5. Chris, the faithful, lucid addict, teaches me I can’t control my way through patterns of old pain, only fail into huge-‐
heartedness over lifetimes. I stand with my mother at the top of the stairs as she is about to leave, and say: this family hatred, grief, and anger is beyond my control. I need help. We are all addicts who need help, though not all admit it, and most prefer to assign the role elsewhere. Chris stands freezing in the winter’s grey half-‐light, and I see I can hold his death. A new passage opens to the clear, bright core.
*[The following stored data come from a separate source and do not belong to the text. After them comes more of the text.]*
(** X24. Next and Previous always land on a track: in every reachable
    state with a non-empty list, whatever the index, -1 included,
    [playNext] sets an index within the active sequence, makes the track
    there the current one and sets [isPlaying]; from index -1 it selects
    the first track; and so does [playPrevious], selecting the last track
    from -1, when no more than 3 seconds have elapsed. *)
Theorem transport_lands_on_a_track s :
  reachable s ->
  songs s <> [] ->
  let playlist := getCurrentPlaylist s in
  let N := Z.of_nat (length playlist) in
  (0 <= currentIndexRef (playNext s) < N /\
   currentSong (playNext s) = playlist !! Z.to_nat (currentIndexRef (playNext s)) /\
   is_Some (currentSong (playNext s)) /\
   isPlaying (playNext s) = true /\
   (currentIndexRef s = -1 -> currentIndexRef (playNext s) = 0)) /\
  ((currentTime s <= 3)%Q ->
   0 <= currentIndexRef (playPrevious s) < N /\
   currentSong (playPrevious s) =
     playlist !! Z.to_nat (currentIndexRef (playPrevious s)) /\
   is_Some (currentSong (playPrevious s)) /\
   isPlaying (playPrevious s) = true /\
   (currentIndexRef s = -1 -> currentIndexRef (playPrevious s) = N - 1)).
Proof.
  intros Hr Hsongs. cbv zeta.
  destruct (reachable_transport_facts s Hr Hsongs) as [Hi HN]. split.
  - rewrite (playNext_step s Hsongs Hi HN). cbv zeta. simpl.
    pose proof (Z.mod_pos_bound (currentIndexRef s + 1)
                  (Z.of_nat (length (getCurrentPlaylist s))) HN) as Hb.
    split; [done |]. split; [done |].
    split; [apply lookup_lt_is_Some; lia |]. split; [done |].
    intros ->. simpl. apply Z.mod_0_l. lia.
  - intros Ht. apply past_three_seconds_not in Ht.
    rewrite (playPrevious_move s Hsongs Ht Hi HN). cbv zeta. simpl.
    assert (Hb : 0 <= (if currentIndexRef s <=? 0
                       then Z.of_nat (length (getCurrentPlaylist s)) - 1
                       else currentIndexRef s - 1)
                 < Z.of_nat (length (getCurrentPlaylist s))).
    { destruct (currentIndexRef s <=? 0) eqn:E; [lia |].
      apply Z.leb_gt in E. lia. }
    split; [done |]. split; [done |].
    split; [apply lookup_lt_is_Some; lia |]. split; [done |].
    by intros ->.
Qed.

(** With the library loaded and nothing selected, Next selects A and
    Previous selects C. *)
Lemma transport_lands_on_a_track_witness :
  currentSong (playNext Samples.loaded) = Some Samples.songA /\
  currentSong (playPrevious Samples.loaded) = Some Samples.songC.
Proof.
  destruct (transport_lands_on_a_track Samples.loaded) as [Hnext Hprev].
  - by eexists.
  - vm_compute. discriminate.
  - destruct Hnext as (_ & Hn & _). destruct Hprev as (_ & Hp & _).
    + vm_compute. discriminate.
    + split; [rewrite Hn | rewrite Hp]; reflexivity.
Defined.

Lemma playNext_facts s :
  songs s <> [] ->
  -1 <= currentIndexRef s < Z.of_nat (length (getCurrentPlaylist s)) ->
  0 < Z.of_nat (length (getCurrentPlaylist s)) ->
  let next := (currentIndexRef s + 1)
                mod Z.of_nat (length (getCurrentPlaylist s)) in
  songs (playNext s) = songs s /\
  currentTime (playNext s) = currentTime s /\
  getCurrentPlaylist (playNext s) = getCurrentPlaylist s /\
  currentIndexRef (playNext s) = next /\
  currentSong (playNext s) = getCurrentPlaylist s !! Z.to_nat next.
Proof.
  intros Hsongs Hi HN. rewrite (playNext_step s Hsongs Hi HN). done.
Qed.

Lemma playPrevious_facts s :
  songs s <> [] -> past_three_seconds (currentTime s) = false ->
  -1 <= currentIndexRef s < Z.of_nat (length (getCurrentPlaylist s)) ->
  0 < Z.of_nat (length (getCurrentPlaylist s)) ->
  let prev := if currentIndexRef s <=? 0
              then Z.of_nat (length (getCurrentPlaylist s)) - 1
              else currentIndexRef s - 1 in
  songs (playPrevious s) = songs s /\
  currentTime (playPrevious s) = currentTime s /\
  getCurrentPlaylist (playPrevious s) = getCurrentPlaylist s /\
  currentIndexRef (playPrevious s) = prev /\
  currentSong (playPrevious s) = getCurrentPlaylist s !! Z.to_nat prev.
Proof.
  intros Hsongs Ht Hi HN. rewrite (playPrevious_move s Hsongs Ht Hi HN). done.
Qed.

(** X25. Previous undoes Next and Next undoes Previous: in every
    reachable state with the index within the active sequence and no
    more than 3 seconds elapsed, [playNext] followed by [playPrevious],
    and [playPrevious] followed by [playNext], end at the index they
    started from, with the track at that index as the current track. *)
Theorem previous_undoes_next s :
  reachable s ->
  let playlist := getCurrentPlaylist s in
  let i := currentIndexRef s in
  0 <= i < Z.of_nat (length playlist) ->
  (currentTime s <= 3)%Q ->
  currentIndexRef (playPrevious (playNext s)) = i /\
  currentSong (playPrevious (playNext s)) = playlist !! Z.to_nat i /\
  currentIndexRef (playNext (playPrevious s)) = i /\
  currentSong (playNext (playPrevious s)) = playlist !! Z.to_nat i.
Proof.
  intros Hr. cbv zeta. intros Hi Ht.
  assert (Hne : getCurrentPlaylist s <> []).
  { destruct (getCurrentPlaylist s); [simpl in Hi; lia | done]. }
  pose proof (coherent_nonempty s (reachable_coherent s Hr) Hne) as Hsongs.
  apply past_three_seconds_not in Ht.
  assert (HN : 0 < Z.of_nat (length (getCurrentPlaylist s))) by lia.
  assert (Hi' : -1 <= currentIndexRef s
                < Z.of_nat (length (getCurrentPlaylist s))) by lia.
  destruct (playNext_facts s Hsongs Hi' HN) as (Hs1 & Ht1 & Hp1 & Hi1 & _).
  destruct (playPrevious_facts s Hsongs Ht Hi' HN) as (Hs2 & Ht2 & Hp2 & Hi2 & _).
  cbv zeta in Hi1, Hi2.
  pose proof (Z.mod_pos_bound (currentIndexRef s + 1) _ HN) as Hb.
  assert (Hback1 : (if currentIndexRef (playNext s) <=? 0
                    then Z.of_nat (length (getCurrentPlaylist s)) - 1
                    else currentIndexRef (playNext s) - 1) = currentIndexRef s).
  { rewrite Hi1.
    destruct (decide (currentIndexRef s + 1
                      = Z.of_nat (length (getCurrentPlaylist s)))) as [Heq|Hneq].
    - rewrite Heq, Z_mod_same_full. simpl. lia.
    - rewrite Z.mod_small by lia.
      destruct (currentIndexRef s + 1 <=? 0) eqn:E; [| lia].
      apply Z.leb_le in E. lia. }
  assert (Hback2 : (currentIndexRef (playPrevious s) + 1)
                     mod Z.of_nat (length (getCurrentPlaylist s))
                   = currentIndexRef s).
  { rewrite Hi2. destruct (currentIndexRef s <=? 0) eqn:E.
    - apply Z.leb_le in E.
      replace (Z.of_nat (length (getCurrentPlaylist s)) - 1 + 1)
        with (Z.of_nat (length (getCurrentPlaylist s))) by lia.
      rewrite Z_mod_same_full. lia.
    - apply Z.leb_gt in E.
      replace (currentIndexRef s - 1 + 1) with (currentIndexRef s) by lia.
      apply Z.mod_small. lia. }
  destruct (playPrevious_facts (playNext s)) as (_ & _ & _ & Hi3 & Hc3).
  { by rewrite Hs1. } { by rewrite Ht1. } { rewrite Hp1, Hi1. lia. }
  { by rewrite Hp1. }
  destruct (playNext_facts (playPrevious s)) as (_ & _ & _ & Hi4 & Hc4).
  { by rewrite Hs2. }
  { rewrite Hp2, Hi2. destruct (currentIndexRef s <=? 0) eqn:E; [lia |].
    apply Z.leb_gt in E. lia. }
  { by rewrite Hp2. }
  cbv zeta in Hi3, Hc3, Hi4, Hc4. rewrite Hp1 in Hi3, Hc3.
  rewrite Hp2 in Hi4, Hc4. rewrite Hback1 in Hi3, Hc3.
  rewrite Hback2 in Hi4, Hc4. done.
Qed.

(** From track A of the sample library: Next then Previous is back on
    A. *)
Lemma previous_undoes_next_witness :
  currentSong (playPrevious (playNext Samples.playingA)) = Some Samples.songA.
Proof.
  destruct (previous_undoes_next Samples.playingA) as (_ & Hcur & _).
  - by eexists.
  - vm_compute. split; [discriminate | reflexivity].
  - vm_compute. discriminate.
  - rewrite Hcur. reflexivity.
Defined.

(** *** Seeking, play and pause *)

(** X26. The displayed time follows a seek the player may refuse:
    [setSeekPosition] calls [seek] on the player and sets the hook's
    [currentTime] to the position, whatever the player does with it; it
    touches neither index nor track; and on an element whose duration is
    unknown, or shorter than the position, the call leaves the element's
    position where it was. *)
Theorem seek_position_is_mirrored position s :
  currentTime (setSeekPosition position s) = position /\
  audioCalls (setSeekPosition position s) =
    audioCalls s ++ [AudioPlayer.Seek position] /\
  currentIndexRef (setSeekPosition position s) = currentIndexRef s /\
  currentSong (setSeekPosition position s) = currentSong s /\
  (forall a,
     AudioPlayer.duration a = None \/
     (exists d, AudioPlayer.duration a = Some d /\ (d < position)%Q) ->
     AudioPlayer.perform (AudioPlayer.Seek position) a = a).
Proof.
  repeat split. intros a [Hnone | (d & Hd & Hlt)]; simpl.
  - unfold AudioPlayer.seek. by rewrite Hnone.
  - unfold AudioPlayer.seek. rewrite Hd.
    destruct (Qle_bool position d) eqn:E.
    + apply Qle_bool_iff in E. by apply Qlt_not_le in Hlt.
    + by rewrite andb_false_r.
Qed.

(** X27. Play and pause: with a current track, [togglePlay] flips
    [isPlaying] and calls [pause] or [play] on the player, and two calls
    leave [isPlaying], the index and the track as they were; with no
    current track it does nothing on an empty list, and on a list with
    tracks it selects index 0 of the active sequence and starts playing
    without a call on the player. *)
Theorem togglePlay_spec s :
  (forall cur, currentSong s = Some cur ->
     isPlaying (togglePlay s) = negb (isPlaying s) /\
     audioCalls (togglePlay s) =
       audioCalls s ++ [if isPlaying s then AudioPlayer.Pause
                        else AudioPlayer.Play] /\
     isPlaying (togglePlay (togglePlay s)) = isPlaying s /\
     currentIndexRef (togglePlay (togglePlay s)) = currentIndexRef s /\
     currentSong (togglePlay (togglePlay s)) = Some cur /\
     length (audioCalls (togglePlay (togglePlay s))) =
       (2 + length (audioCalls s))%nat) /\
  (currentSong s = None -> songs s = [] -> togglePlay s = s) /\
  (currentSong s = None -> songs s <> [] ->
     currentIndexRef (togglePlay s) = 0 /\
     currentSong (togglePlay s) = getCurrentPlaylist s !! 0%nat /\
     isPlaying (togglePlay s) = true /\
     audioCalls (togglePlay s) = audioCalls s).
Proof.
  split; [| split].
  - intros cur Hcur.
    assert (H1 : togglePlay s =
                 if isPlaying s
                 then setIsPlaying false (audio AudioPlayer.Pause s)
                 else setIsPlaying true (audio AudioPlayer.Play s)).
    { unfold togglePlay. by rewrite Hcur. }
    rewrite H1. destruct (isPlaying s) eqn:Ep.
    + unfold togglePlay. simpl. rewrite Hcur. simpl.
      rewrite !length_app. simpl. repeat split; try done. lia.
    + unfold togglePlay. simpl. rewrite Hcur. simpl.
      rewrite !length_app. simpl. repeat split; try done. lia.
  - intros Hcur Hnil. unfold togglePlay. by rewrite Hcur, Hnil.
  - intros Hcur Hne. unfold togglePlay. rewrite Hcur.
    destruct (songs s) as [|t l]; [done |]. simpl. done.
Qed.
(** [d[k] = d.get(k, 0) + 1] for each key of a list in turn. *)
Definition incr_all (keys : list Key) (d : list (Key * Z)) : list (Key * Z) :=
  fold_left (fun d k => dict_incr k d) keys d.

(** The same for a key that a guard may have skipped. *)
Definition incr_opt (k : option Key) (d : list (Key * Z)) : list (Key * Z) :=
  match k with Some k => dict_incr k d | None => d end.

(** How often a key occurs in a list. *)
Definition occurrences (key : Key) (keys : list Key) : Z :=
  Z.of_nat (length (filter (fun k => k = key) keys)).

(** Table [t] is table [t0] with the keys of [keys], all of job [job_id],
    counted in. *)
Definition added (job_id : string) (keys : list Key) (t0 t : gmap Key Z) : Prop :=
  (forall key, count_of t key = count_of t0 key + occurrences key keys)
  /\ table_total job_id t = table_total job_id t0 + Z.of_nat (length keys).

Section Invariants.
Context `{Runtime}.

(** [strptime] is only ever handed a string. *)
Definition timestamp_ok (e : LogEntry) : Prop :=
  hour_key (e_logtime e) (e_level e) <> HourTypeError.

(** The four tables of [d] are those of [d0] with the entries [es] of a job
    counted in. *)
Definition tables_added (job_id : string) (es : list LogEntry) (d0 d : DB) : Prop :=
  added job_id (omap (key_class_level job_id) es) (class_level_counts d0) (class_level_counts d)
  /\ added job_id (omap (key_service_level job_id) es)
           (service_level_counts d0) (service_level_counts d)
  /\ added job_id (omap (key_class_service job_id) es)
           (class_service_counts d0) (class_service_counts d)
  /\ added job_id (omap (key_timeline job_id) es) (timeline_counts d0) (timeline_counts d).
(* ===== verification/RingBuf.v ===== *)
(** * The ring buffer (framework/base/utils/acts_ringbuf/acts_ringbuf.c)

    [struct acts_ringbuf] is the record [acts_ringbuf]; every operation of the
    C file is a definition with the C name that takes the buffer and the
    byte-addressed memory and returns what the C function returns together
    with the changed buffer and memory.  Pointers are addresses, so the data
    area is the memory range [cpu_ptr, cpu_ptr + size).

    The abstract view is [contents]: the queue of bytes between head and tail.
    The theorems say that every operation acts on that queue as its header
    comment promises, for every size (power of two or not) and across the
    32-bit wrap of the running indices. *)

From stdpp Require Import base list numbers.
From S2P Require Import Prelude.
Open Scope Z_scope.

(** ** Data *)

Record acts_ringbuf : Type := mk_ringbuf {
  head : Z;
  tail : Z;
  size : Z;
  mask : Z;
  cpu_ptr : Z;
  dsp_ptr : Z;
  head_offset : Z;
  tail_offset : Z
}.

(** [ACTS_RINGBUF_ELEMSZ] is 1. *)
Definition ACTS_RINGBUF_ELEMSZ : Z := 1.
Definition ACTS_RINGBUF_NELEM (size8 : Z) : Z := Z.quot size8 ACTS_RINGBUF_ELEMSZ.
Definition ACTS_RINGBUF_SIZE8 (n : Z) : Z := u32 (n * ACTS_RINGBUF_ELEMSZ).

Definition is_power_of_two (x : Z) : bool :=
  negb (x =? 0) && (Z.land x (u32 (x - 1)) =? 0).

(** Address translation between the two cores (soc_dsp.h). *)
Definition CODE_ADDR : Z := 1.
Definition DATA_ADDR : Z := 0.

Definition mcu_to_dsp_address (mcu_addr addr_type : Z) : Z :=
  let within base sz := (base <=? mcu_addr) && (mcu_addr <=? base + sz) in
  if Z.land mcu_addr 0xffffff00 =? 0x64722300 then mcu_addr
  else if within 0x1140000 0x1FFF && (addr_type =? CODE_ADDR)
  then 0 + (mcu_addr - 0x1140000) / 2
  else if within 0x1100000 0xFFFF && (addr_type =? DATA_ADDR)
  then 0 + (mcu_addr - 0x1100000) / 2
  else if within 0x1040000 0x33FFF
  then 0x40000000 + (mcu_addr - 0x1040000) / 2
  else if within 0x1080000 0x7FFF
  then 0x40060000 + (mcu_addr - 0x1080000) / 2
  else 0.

Definition mcu_to_dsp_data_address (mcu_addr : Z) : Z :=
  mcu_to_dsp_address mcu_addr DATA_ADDR.

(** ** Queries *)

Definition acts_ringbuf_size (b : acts_ringbuf) : Z := size b.
Definition acts_ringbuf_length (b : acts_ringbuf) : Z := u32 (tail b - head b).
Definition acts_ringbuf_space (b : acts_ringbuf) : Z :=
  u32 (size b - u32 (tail b - head b)).
Definition acts_ringbuf_is_empty (b : acts_ringbuf) : bool := head b =? tail b.
Definition acts_ringbuf_is_full (b : acts_ringbuf) : bool :=
  size b =? u32 (tail b - head b).
Definition acts_ringbuf_is_half_empty (b : acts_ringbuf) : bool :=
  u32 (tail b - head b) <=? Z.shiftr (size b) 1.
Definition acts_ringbuf_is_half_full (b : acts_ringbuf) : bool :=
  Z.shiftr (size b) 1 <=? u32 (tail b - head b).

(** ** Updates of the two indices

    Every consuming operation ends with the same four lines on [head] and
    [head_offset], every producing one with those on [tail]. *)

Definition wrap_offset (sz off : Z) : Z := if sz <=? off then u32 (off - sz) else off.

Definition advance_head (b : acts_ringbuf) (n : Z) : acts_ringbuf :=
  mk_ringbuf (u32 (head b + n)) (tail b) (size b) (mask b) (cpu_ptr b) (dsp_ptr b)
    (wrap_offset (size b) (u32 (head_offset b + n))) (tail_offset b).

Definition advance_tail (b : acts_ringbuf) (n : Z) : acts_ringbuf :=
  mk_ringbuf (head b) (u32 (tail b + n)) (size b) (mask b) (cpu_ptr b) (dsp_ptr b)
    (head_offset b) (wrap_offset (size b) (u32 (tail_offset b + n))).

(** ** Operations *)

Definition acts_ringbuf_init (data sz : Z) : acts_ringbuf :=
  mk_ringbuf 0 0 sz (if is_power_of_two sz then u32 (sz - 1) else 0)
    data (mcu_to_dsp_data_address data) 0 0.

Definition acts_ringbuf_reset (b : acts_ringbuf) : acts_ringbuf :=
  mk_ringbuf 0 0 (size b) (mask b) (cpu_ptr b) (dsp_ptr b) 0 0.

Definition acts_ringbuf_peek (b : acts_ringbuf) (m : mem) (data sz : Z) : Z * mem :=
  let len := acts_ringbuf_length b in
  if sz >? len then (0, m) else
  let offset := head_offset b in
  let len := u32 (size b - offset) in
  let m' :=
    if data =? NULL then m
    else if len >=? sz
    then memcpy m data (u32 (cpu_ptr b + ACTS_RINGBUF_SIZE8 offset)) (ACTS_RINGBUF_SIZE8 sz)
    else
      let m1 := memcpy m data (u32 (cpu_ptr b + ACTS_RINGBUF_SIZE8 offset))
                  (ACTS_RINGBUF_SIZE8 len) in
      memcpy m1 (u32 (data + ACTS_RINGBUF_SIZE8 len)) (cpu_ptr b)
        (ACTS_RINGBUF_SIZE8 (u32 (sz - len))) in
  (sz, m').

Definition acts_ringbuf_get (b : acts_ringbuf) (m : mem) (data sz : Z)
    : Z * acts_ringbuf * mem :=
  let (sz, m) := acts_ringbuf_peek b m data sz in
  (sz, advance_head b sz, m).

Definition acts_ringbuf_get_claim (b : acts_ringbuf) (sz : Z) : Z * Z :=
  let offset := head_offset b in
  let max_size := Z.min (u32 (size b - offset)) (acts_ringbuf_length b) in
  (if sz <=? max_size then sz else max_size,
   u32 (cpu_ptr b + ACTS_RINGBUF_SIZE8 offset)).
(* ===== verification/Stream.v ===== *)
(** * Streams (framework/base/utils/stream)

    stream.c is the interface through which audio and settings code reads and
    writes: a handle with a table of operations, a life cycle, observers and
    an attached stream that receives a copy of the data.  ringbuff_stream.c,
    bufferstream.c and zero_stream.c implement the table.

    The handles are addresses; [streams] is the store of the structures they
    point to, so that two names of one stream are one entry and a destroyed
    stream is an entry that is gone.  A function that follows a pointer to
    nothing, calls an operation that is NULL or takes a semaphore that is NULL
    ends in [Fault]; a wait that never ends in [Blocked].  mem_malloc clears
    the memory it returns (malloc.c, line 147); its result is an argument.
    The mutexes make each call atomic. *)

From stdpp Require Import base list numbers gmap.
From S2P Require Import Prelude RingBuf.
Open Scope Z_scope.

(** ** Constants (stream.h, errno.h) *)

Definition ENOSYS : Z := 88.

Definition STREAM_NOTIFY_READ : Z := 1.
Definition STREAM_NOTIFY_WRITE : Z := 2.
Definition STREAM_NOTIFY_SEEK : Z := 4.
Definition STREAM_NOTIFY_PRE_WRITE : Z := 16.

Inductive seek_dir : Type := SEEK_DIR_BEG | SEEK_DIR_CUR | SEEK_DIR_END | SEEK_DIR_OTHER.

Definition MODE_IN : Z := 1.
Definition MODE_OUT : Z := 2.
Definition MODE_IN_OUT : Z := 3.
Definition MODE_READ_BLOCK : Z := 4.
Definition MODE_WRITE_BLOCK : Z := 8.
Definition MODE_BLOCK_TIMEOUT : Z := 16.

Definition STATE_INIT : Z := 1.
Definition STATE_OPEN : Z := 2.
Definition STATE_CLOSE : Z := 3.

(** [mode & bit] as a truth value. *)
Definition has (mode bit : Z) : bool := negb (Z.land mode bit =? 0).

(** ** Data *)

(** The tables of operations of the repository. *)
Inductive kind : Type := ringbuff_stream_ops | ringbuff_stream_ops_ext | buffer_stream_ops | zero_stream_ops.

Record stream : Type := mk_stream {
  type : Z;
  mode : Z;                            (* uint8_t *)
  state : Z;                           (* uint8_t *)
  rofs : Z;                            (* uint32_t *)
  wofs : Z;                            (* uint32_t *)
  write_finished : bool;
  total_size : Z;                      (* uint32_t *)
  sync_sem : option bool;              (* NULL, or the count of a semaphore of limit 1 *)
  observers : list (option (Z * Z));   (* observer and observer_type, observer_notify set *)
  attach_mode : Z;
  attach_stream : Z;                   (* attach_stream[1] *)
  attached_stream : Z;
  ops : kind;
  data : Z
}.

(** What handle->data points to. *)
Inductive info : Type := ringbuff_info_t (buf : Z) | buffer_info_t (length buffer_base : Z).

(** A call of an observer. *)
Record note : Type := mk_note {
  n_observer : Z; n_readoff : Z; n_writeoff : Z; n_total : Z; n_buf : Z; n_num : Z; n_type : Z
}.

Record world : Type := mk_world {
  streams : gmap Z stream;
  infos : gmap Z info;
  rings : gmap Z acts_ringbuf;
  wmem : mem;
  pool_base : Z;                       (* the address of buff_pool *)
  bit_mask : Z;                        (* of buff_pool in ringbuff_stream.c *)
  notes : list note                    (* the latest first *)
}.
(* ===== verification/StreamProof.v ===== *)
(** * Streams: the proofs

    A ring buffer stream is the queue of its ring buffer; an attached stream
    gets a copy of what is written; the life cycle refuses what is out of
    order; what the code does wrong is stated as well. *)

From stdpp Require Import base list numbers gmap.
From S2P Require Import Prelude RingBuf Stream.
Open Scope Z_scope.

(** ** Evaluating the monad *)

Lemma run_bind {A B} (c : M A) (k : A -> M B) w a w' : c w = Ok a w' -> (c ≫= k) w = k a w'.
Proof. intros H. unfold mbind, M_bind. rewrite H. reflexivity. Qed.

Lemma field_eq {A} h (f : stream -> A) w s : streams w !! h = Some s -> field h f w = Ok (f s) w.
Proof. intros H. unfold field. rewrite H. reflexivity. Qed.

Lemma assign_eq h f w s : streams w !! h = Some s -> assign h f w = Ok tt (set_streams (<[h := f s]> (streams w)) w).
Proof. intros H. unfold assign. rewrite H. reflexivity. Qed.

Lemma op_eq {A} h (f : stream_ops_t -> option A) w s : streams w !! h = Some s -> op h f w = Ok (f (ops_of (ops s))) w.
Proof. intros H. unfold op. rewrite (field_eq _ _ _ _ H). reflexivity. Qed.

Lemma call_eq {A} h (f : stream_ops_t -> option A) x w s : streams w !! h = Some s -> f (ops_of (ops s)) = Some x -> call h f w = Ok x w.
Proof. intros H E. unfold call. rewrite (run_bind _ _ _ _ _ (op_eq _ _ _ _ H)), E. reflexivity. Qed.

Lemma check_state_eq h n w s : h <> NULL -> streams w !! h = Some s -> _stream_check_handle_state h n w = Ok (state s =? n) w.
Proof.
  intros Hh H. unfold _stream_check_handle_state. rewrite (proj2 (Z.eqb_neq _ _) Hh).
  rewrite (run_bind _ _ _ _ _ (field_eq _ _ _ _ H)). reflexivity.
Qed.

Definition add_notes (l : list note) (w : world) : world :=
  mk_world (streams w) (infos w) (rings w) (wmem w) (pool_base w) (bit_mask w) (l ++ notes w).

(** Observers only see. *)
Lemma notify_loop_eq l h buf num t w s : streams w !! h = Some s ->
  exists ns, notify_loop l h buf num t w = Ok tt (add_notes ns w).
Proof.
  intros H. revert w H. induction l as [|[[ob t']|] l IH]; intros w H; cbn [notify_loop].
  - exists []. destruct w. reflexivity.
  - destruct (has t' t).
    + set (n := mk_note ob (rofs s) (wofs s) (total_size s) buf num t).
      destruct (IH (add_note n w) H) as [ns Hns]. exists (ns ++ [n]).
      rewrite (run_bind _ _ w tt (add_note n w)).
      * rewrite Hns. unfold add_notes, add_note. cbn. rewrite <- app_assoc. reflexivity.
      * rewrite !(run_bind _ _ _ _ _ (field_eq _ _ _ _ H)). reflexivity.
    + rewrite (run_bind skip _ w tt w eq_refl). apply IH, H.
  - apply IH, H.
Qed.

Lemma notify_eq h buf num t w s : streams w !! h = Some s -> exists ns, notify h buf num t w = Ok tt (add_notes ns w).
Proof. intros H. unfold notify. rewrite (run_bind _ _ _ _ _ (field_eq _ _ _ _ H)). apply notify_loop_eq with s, H. Qed.
Lemma buddy_reachable_witness :
  (forall o n, ({[112 := 7]} : blocks) !! o = Some n -> 0 <= o /\ 1 <= n /\ o + n <= SELF_INDEX) /\
  (forall o n o' n', ({[112 := 7]} : blocks) !! o = Some n -> ({[112 := 7]} : blocks) !! o' = Some n' ->
     o <> o' -> o + n <= o' \/ o' + n' <= o) /\
  freed sample_page = SELF_INDEX - total {[112 := 7]} /\
  (rom_is_buddy_idled sample_page = true <-> ({[112 := 7]} : blocks) = ∅).
Proof.
  apply (buddy_reachable 4096 0); [lia|vm_compute; congruence|exact sample_reach].
Defined.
6. When I don’t chase after or run away, those I burn for teach me tenderness beyond possession. This monk, hardening around the kitchen rules and the temple whacking-‐stick, while his body gives off musk and loneliness. This new father, confessing his running-‐away, his fear of the agony rising between him and his wife. He forgets the lights when he leaves, so stars shine up through the red tile roof of his cabin, while muezzins invite the dawn. I’m not saying I don’t get love-‐sick. I’m saying love-‐sickness can be a symptom of some deeper resolution calling, after all this time. 7. Graham and I each have dreams of our past-‐life encounters. Poking hazelnuts into the ground with the toe of his boot, he tells me: he was a country pastor, and I was his unhappy, cultured wife. Nothing he did could make up for my horror at being bound to a stolid, rural churchman, and my misery became his. I tell him: he was an itinerant musician, and I was the daughter of a house whose men wanted to kill him. I hid him in the spiral staircase while they raged, then set him loose on the dusty road to elsewhere. 8. If we’re meant to learn our way through the illusion of separateness, then those relationships of least understanding and greatest potential will repeat insistently until they resolve. Is that why, so much war? So much divorce. Love, hate, love, hammered and folded in layers, damascened into resilience, honed to a sharpness that has no sides. You strike the bomb-‐casing bell. I see you and the fixities of my life grow thin and malleable. This isn’t a wife-‐question, and it isn’t a fleeting-‐lover question. This is a thousand lifetimes’ BELOVED, firing its forge in us. There is work to be done. 9. Is the work ever done? In Ray Bradbury’s short story, an American engineer has just installed a supercomputer for some suspiciously Kabbalist Tibetan monks, who want it as a tool to crank out the names of God, believing this to be the sole work of creation. On the flight home over the Himalayas, the man looks out and sees the stars going out one by one. What about the names written languages can’t reach? Does the supercomputer speak weasel? The Beloved’s work requires the body & the senses, the awareness of all of us, not just the monks and engineers.
10. I startle out of bed just before midnight to go pick up Timothy, on his way home from Iceland. He’s nowhere to be seen, though the bus has come and gone. Thanks to our squirrely plan, I have no way of finding him. I start to leave. Recognition calls me back: the stranger waiting in the station is a friend from another life. As we greet one another in mutual astonishment, Timothy emerges. We grow together and apart like twigs of the same tree, connected in our separate striving by sunlight above and trunk below, by ground and by grace.